Теперь ей уже не хотелось как можно скорее выйти замуж, хотя она и понимала, что Бестужев — это лишь временное утешение. И с нетерпением выспрашивала она о сватовстве, ждала вестей от Петра, выбиравшего ей женихов.
В один из дней морозной мрачной зимы Бестужев появился в её покоях и на её нетерпеливый взгляд горестно произнёс:
— Придётся вам, дорогая герцогиня, отказаться от мысли об Адольфе Иоанне как о будущем муже. Государь настаивал на своих и ваших выгодах от замужества, но, увы, Адольф оказался слишком корыстным, запросил такую цену, что пришлось отступиться от этой кондиции...

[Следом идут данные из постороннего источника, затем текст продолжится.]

(** *** Powers of two *)

Lemma pow2_pos (e : Z) : (0 < 2 ^ e)%Q.
Proof. apply Qpower_0_lt. reflexivity. Qed.

Lemma pow2_Z (e : Z) : 0 <= e -> (inject_Z (2 ^ e) == 2 ^ e)%Q.
Proof. intro H. rewrite (Zpower_Qpower 2 e H). reflexivity. Qed.

Lemma pow2_le (a b : Z) : a <= b -> (2 ^ a <= 2 ^ b)%Q.
Proof. intro H. apply Qpower_le_compat_l; [exact H | discriminate]. Qed.

Lemma pow2_lt (a b : Z) : a < b -> (2 ^ a < 2 ^ b)%Q.
Proof. intro H. apply Qpower_lt_compat_l; [exact H | reflexivity]. Qed.

Lemma pow2_lt_inv (a b : Z) : (2 ^ a < 2 ^ b)%Q -> a < b.
Proof. intro H. apply (Qpower_lt_compat_l_inv 2); [exact H | reflexivity]. Qed.

Lemma pow2_plus (a b : Z) : (2 ^ (a + b) == 2 ^ a * 2 ^ b)%Q.
Proof. apply Qpower_plus. discriminate. Qed.

Lemma pow2_succ (a : Z) : (2 ^ (a + 1) == 2 * 2 ^ a)%Q.
Proof. rewrite pow2_plus. change (2 ^ 1)%Q with 2%Q. ring. Qed.

(** *** The binade of a positive rational *)

Lemma binade_spec (q : Q) :
  (0 < q)%Q -> (2 ^ binade q <= q /\ q < 2 ^ (binade q + 1))%Q.
Proof.
  intro P. destruct q as [n d].
  assert (Pn : 0 < n) by (unfold Qlt in P; simpl in P; lia).
  unfold binade. cbn [Qnum Qden].
  set (ln := Z.log2 n). set (ld := Z.log2 (Z.pos d)).
  assert (Nn : 0 <= ln) by apply Z.log2_nonneg.
  assert (Nd : 0 <= ld) by apply Z.log2_nonneg.
  destruct (Z.log2_spec n Pn) as [A1 A2]. fold ln in A1, A2.
  destruct (Z.log2_spec (Z.pos d) (Pos2Z.is_pos d)) as [B1 B2].
  fold ld in B1, B2.
  rewrite Zle_Qle, pow2_Z in A1 by lia.
  rewrite Zlt_Qlt, pow2_Z in A2 by lia.
  rewrite Zle_Qle, pow2_Z in B1 by lia.
  rewrite Zlt_Qlt, pow2_Z in B2 by lia.
  replace (Z.succ ln) with (ln + 1) in A2 by lia.
  replace (Z.succ ld) with (ld + 1) in B2 by lia.
  assert (Dp : (0 < inject_Z (Z.pos d))%Q) by reflexivity.
  set (k := ln - ld).
  destruct (Qle_bool (2 ^ k) (n # d)) eqn:T.
  - apply Qle_bool_iff in T. split; [exact T |].
    rewrite (Qmake_Qdiv n d). apply Qlt_shift_div_r; [exact Dp |].
    eapply Qlt_le_trans; [exact A2 |].
    replace (ln + 1) with ((k + 1) + ld) by (unfold k; lia).
    rewrite (pow2_plus (k + 1) ld).
    apply Qmult_le_l; [apply pow2_pos | exact B1].
  - assert (L : (n # d < 2 ^ k)%Q).
    { apply Qnot_le_lt. intro C. apply Qle_bool_iff in C. congruence. }
    split; [| replace (k - 1 + 1) with k by lia; exact L].
    rewrite (Qmake_Qdiv n d). apply Qle_shift_div_l; [exact Dp |].
    eapply Qle_trans; [| exact A1].
    replace ln with ((k - 1) + (ld + 1)) by (unfold k; lia).
    rewrite (pow2_plus (k - 1) (ld + 1)).
    apply Qmult_le_l; [apply pow2_pos | apply Qlt_le_weak; exact B2].
Qed.

Lemma binade_unique (q : Q) (b : Z) :
  (2 ^ b <= q)%Q -> (q < 2 ^ (b + 1))%Q -> binade q = b.
Proof.
  intros L U.
  assert (P : (0 < q)%Q)
    by (eapply Qlt_le_trans; [apply (pow2_pos b) | exact L]).
  destruct (binade_spec q P) as [L' U'].
  assert (binade q < b + 1)
    by (apply pow2_lt_inv; eapply Qle_lt_trans; eassumption).
  assert (b < binade q + 1)
    by (apply pow2_lt_inv; eapply Qle_lt_trans; eassumption).
  lia.
Qed.

Lemma binade_comp (q q' : Q) :
  (0 < q)%Q -> (q == q')%Q -> binade q = binade q'.
Proof.
  intros P E. destruct (binade_spec q P) as [L U].
  symmetry. apply binade_unique; rewrite <- E; assumption.
Qed.

Lemma binade_mono (q q' : Q) :
  (0 < q)%Q -> (q <= q')%Q -> binade q <= binade q'.
Proof.
  intros P L.
  assert (P' : (0 < q')%Q) by (eapply Qlt_le_trans; eassumption).
  destruct (binade_spec q P) as [A _].
  destruct (binade_spec q' P') as [_ B].
  assert (binade q < binade q' + 1); [| lia].
  apply pow2_lt_inv. eapply Qle_lt_trans; [exact A |].
  eapply Qle_lt_trans; eassumption.
Qed.

(** *** Rounding a positive rational *)

Lemma pow2_52 : (2 ^ 52 == inject_Z (2 ^ 52))%Q.
Proof. reflexivity. Qed.

Lemma pow2_53 : (2 ^ 53 == inject_Z (2 ^ 53))%Q.
Proof. reflexivity. Qed.

Lemma scaled_bounds (q : Q) :
  (0 < q)%Q ->
  (2 ^ 52 <= q / 2 ^ (binade q - 52) /\ q / 2 ^ (binade q - 52) < 2 ^ 53)%Q.
Proof.
  intro P. destruct (binade_spec q P) as [L U].
  set (e := binade q - 52). pose proof (pow2_pos e) as Pe. split.
  - apply Qle_shift_div_l; [exact Pe |].
    rewrite <- pow2_plus. replace (52 + e) with (binade q) by (unfold e; lia).
    exact L.
  - apply Qlt_shift_div_r; [exact Pe |].
    rewrite <- pow2_plus.
    replace (53 + e) with (binade q + 1) by (unfold e; lia). exact U.
Qed.

Lemma significand_bounds (q : Q) :
  (0 < q)%Q ->
  2 ^ 52 <= round_half_even (q / 2 ^ (binade q - 52)) <= 2 ^ 53.
Proof.
  intro P. destruct (scaled_bounds q P) as [L U].
  rewrite pow2_52 in L. rewrite pow2_53 in U. split.
  - rewrite <- (rhe_Z (2 ^ 52)). apply rhe_mono. exact L.
  - rewrite <- (rhe_Z (2 ^ 53)). apply rhe_mono. apply Qlt_le_weak. exact U.
Qed.

Lemma round64_pos_pos (q : Q) : (0 < q)%Q -> (0 < round64_pos q)%Q.
Proof.
  intro P. unfold round64_pos. cbv zeta.
  destruct (significand_bounds q P) as [L _].
  apply Qmult_lt_0_compat; [| apply pow2_pos].
  change 0%Q with (inject_Z 0). rewrite <- Zlt_Qlt. lia.
Qed.

Lemma round64_pos_comp (q q' : Q) :
  (0 < q)%Q -> (q == q')%Q -> (round64_pos q == round64_pos q')%Q.
Proof.
  intros P E. unfold round64_pos. cbv zeta.
  rewrite <- (binade_comp q q' P E).
  rewrite (rhe_comp (q / 2 ^ (binade q - 52)) (q' / 2 ^ (binade q - 52)))
    by (apply Qdiv_comp; [exact E | reflexivity]).
  reflexivity.
Qed.

Lemma round64_pos_error (q : Q) :
  (0 < q)%Q ->
  (q - q * (1 # 2 ^ 53) <= round64_pos q /\
   round64_pos q <= q + q * (1 # 2 ^ 53))%Q.
Proof.
  intro P. unfold round64_pos. cbv zeta.
  destruct (scaled_bounds q P) as [L _].
  set (e := binade q - 52) in *. pose proof (pow2_pos e) as Pe.
  set (E := (2 ^ e)%Q) in *.
  destruct (rhe_bounds (q / E)) as [A B].
  set (M := inject_Z (round_half_even (q / E))) in *.
  assert (S : (q / E * E == q)%Q) by (field; lra).
  assert (L1 : (2 ^ 52 * E <= q)%Q).
  { rewrite <- S. apply Qmult_le_r; [exact Pe | exact L]. }
  assert (A1 : ((q / E - (1 # 2)) * E <= M * E)%Q)
    by (apply Qmult_le_r; [exact Pe | exact A]).
  assert (B1 : (M * E <= (q / E + (1 # 2)) * E)%Q)
    by (apply Qmult_le_r; [exact Pe | exact B]).
  assert (A2 : ((q / E - (1 # 2)) * E == q - (1 # 2) * E)%Q)
    by (rewrite <- S at 2; ring).
  assert (B2 : ((q / E + (1 # 2)) * E == q + (1 # 2) * E)%Q)
    by (rewrite <- S at 2; ring).
  rewrite A2 in A1. rewrite B2 in B1.
  assert (K : (2 ^ 52 == 4503599627370496)%Q) by reflexivity.
  rewrite K in L1.
  change (1 # 2 ^ 53)%Q with (1 # 9007199254740992)%Q.
  generalize dependent (M * E)%Q. intros ME A1 B1. lra.
Qed.

Lemma round64_pos_mono (q q' : Q) :
  (0 < q)%Q -> (q <= q')%Q -> (round64_pos q <= round64_pos q')%Q.
Proof.
  intros P L.
  assert (P' : (0 < q')%Q) by (eapply Qlt_le_trans; eassumption).
  pose proof (binade_mono q q' P L) as B.
  destruct (significand_bounds q P) as [_ Mu].
  destruct (significand_bounds q' P') as [Ml _].
  unfold round64_pos. cbv zeta.
  set (e := binade q - 52) in *. set (e' := binade q' - 52) in *.
  destruct (Z.eq_dec e e') as [Ee | Ne].
  - rewrite <- Ee. apply Qmult_le_r; [apply pow2_pos |].
    rewrite <- Zle_Qle. apply rhe_mono.
    unfold Qdiv. apply Qmult_le_r; [| exact L].
    apply Qinv_lt_0_compat. apply pow2_pos.
  - assert (Lt : e + 1 <= e') by (unfold e, e' in *; lia).
    apply Qle_trans with (y := (inject_Z (2 ^ 53) * 2 ^ e)%Q).
    { apply Qmult_le_r; [apply pow2_pos |]. rewrite <- Zle_Qle. exact Mu. }
    apply Qle_trans with (y := (inject_Z (2 ^ 52) * 2 ^ e')%Q).
    { rewrite <- pow2_53, <- pow2_52, <- !pow2_plus.
      apply pow2_le. lia. }
    apply Qmult_le_r; [apply pow2_pos |]. rewrite <- Zle_Qle. exact Ml.
Qed.

(** A rational with a 53-bit significand is its own rounding. *)
Lemma round64_pos_exact (m e : Z) :
  2 ^ 52 <= m <= 2 ^ 53 ->
  (round64_pos (inject_Z m * 2 ^ e) == inject_Z m * 2 ^ e)%Q.
Proof.
  intros [L U]. pose proof (pow2_pos e) as Pe.
  destruct (Z.eq_dec m (2 ^ 53)) as [-> | N].
  - assert (V : (inject_Z (2 ^ 53) * 2 ^ e == 2 ^ (e + 53))%Q)
      by (rewrite <- pow2_53, <- pow2_plus; f_equiv; lia).
    assert (B : binade (inject_Z (2 ^ 53) * 2 ^ e) = e + 53).
    { apply binade_unique; rewrite V;
        [apply Qle_refl | apply pow2_lt; lia]. }
    unfold round64_pos. cbv zeta. rewrite B.
    replace (e + 53 - 52) with (e + 1) by lia.
    rewrite (rhe_comp _ (inject_Z (2 ^ 52))).
    + rewrite rhe_Z, <- pow2_52, <- pow2_53, <- !pow2_plus.
      f_equiv. lia.
    + rewrite V, <- pow2_52.
      replace (e + 53) with (52 + (e + 1)) by lia.
      rewrite pow2_plus. field. pose proof (pow2_pos (e + 1)). lra.
  - assert (B : binade (inject_Z m * 2 ^ e) = e + 52).
    { apply binade_unique.
      - rewrite (Z.add_comm e 52), pow2_plus.
        apply Qmult_le_r; [exact Pe |].
        rewrite pow2_52, <- Zle_Qle. exact L.
      - replace (e + 52 + 1) with (53 + e) by lia. rewrite pow2_plus.
        apply Qmult_lt_r; [exact Pe |].
        rewrite pow2_53, <- Zlt_Qlt. lia. }
    unfold round64_pos. cbv zeta. rewrite B.
    replace (e + 52 - 52) with e by lia.
    rewrite (rhe_comp _ (inject_Z m)) by (field; lra).
    rewrite rhe_Z. reflexivity.
Qed.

Анна поникла головой, но уже в следующую минуту ласково взглянула на своего любовника:
— Но ты-то, Пётр Михайлович, меня не покинешь?
Поцелуи и нежные объятия были ей ответом.
В следующий раз Бестужев принёс известие о новом женихе — теперь это был племянник прусского короля Фридрих Вильгельм, маркграф Бранденбургский и Шведский.
Анна радовалась заранее. Переговоры шли успешно, и уже был подписан брачный договор, но ратификации со стороны прусского короля не последовало: в последний момент для маркграфа нашли немецкую принцессу...
Все эти переговоры, известия о которых всё время приносил ей Бестужев, подписания брачных договоров, оттяжки и недомолвки расстраивали и огорчали Анну. Но она утешалась в объятиях Бестужева, забывая о неудачных сватовствах батюшки-дядюшки.
Беда грянула с той стороны, о которой и не думала Анна. Царица Прасковья внимательно следила за всеми мелочами жизни своей дочери в Курляндии и проведала-таки о Бестужеве.
И пошло-поехало. На письма дочери мать либо вовсе не отвечала, либо писала так, что были одни только попрёки, да выговоры, да гнев. Анна трепетала от одной мысли, что матушка может убрать Бестужева от её двора, что царь-батюшка проведает и прогневается. Словом, запечалилась-закручинилась Анна, покоя не знала ни днём ни ночью. А тут ещё в гости пожаловал родной дядя — Василий Фёдорович Салтыков — боярин свирепый и грубый. Василий Фёдорович приехал не просто так — по поручению царицы Прасковьи должен он был всё выведать и доложить родной сестре.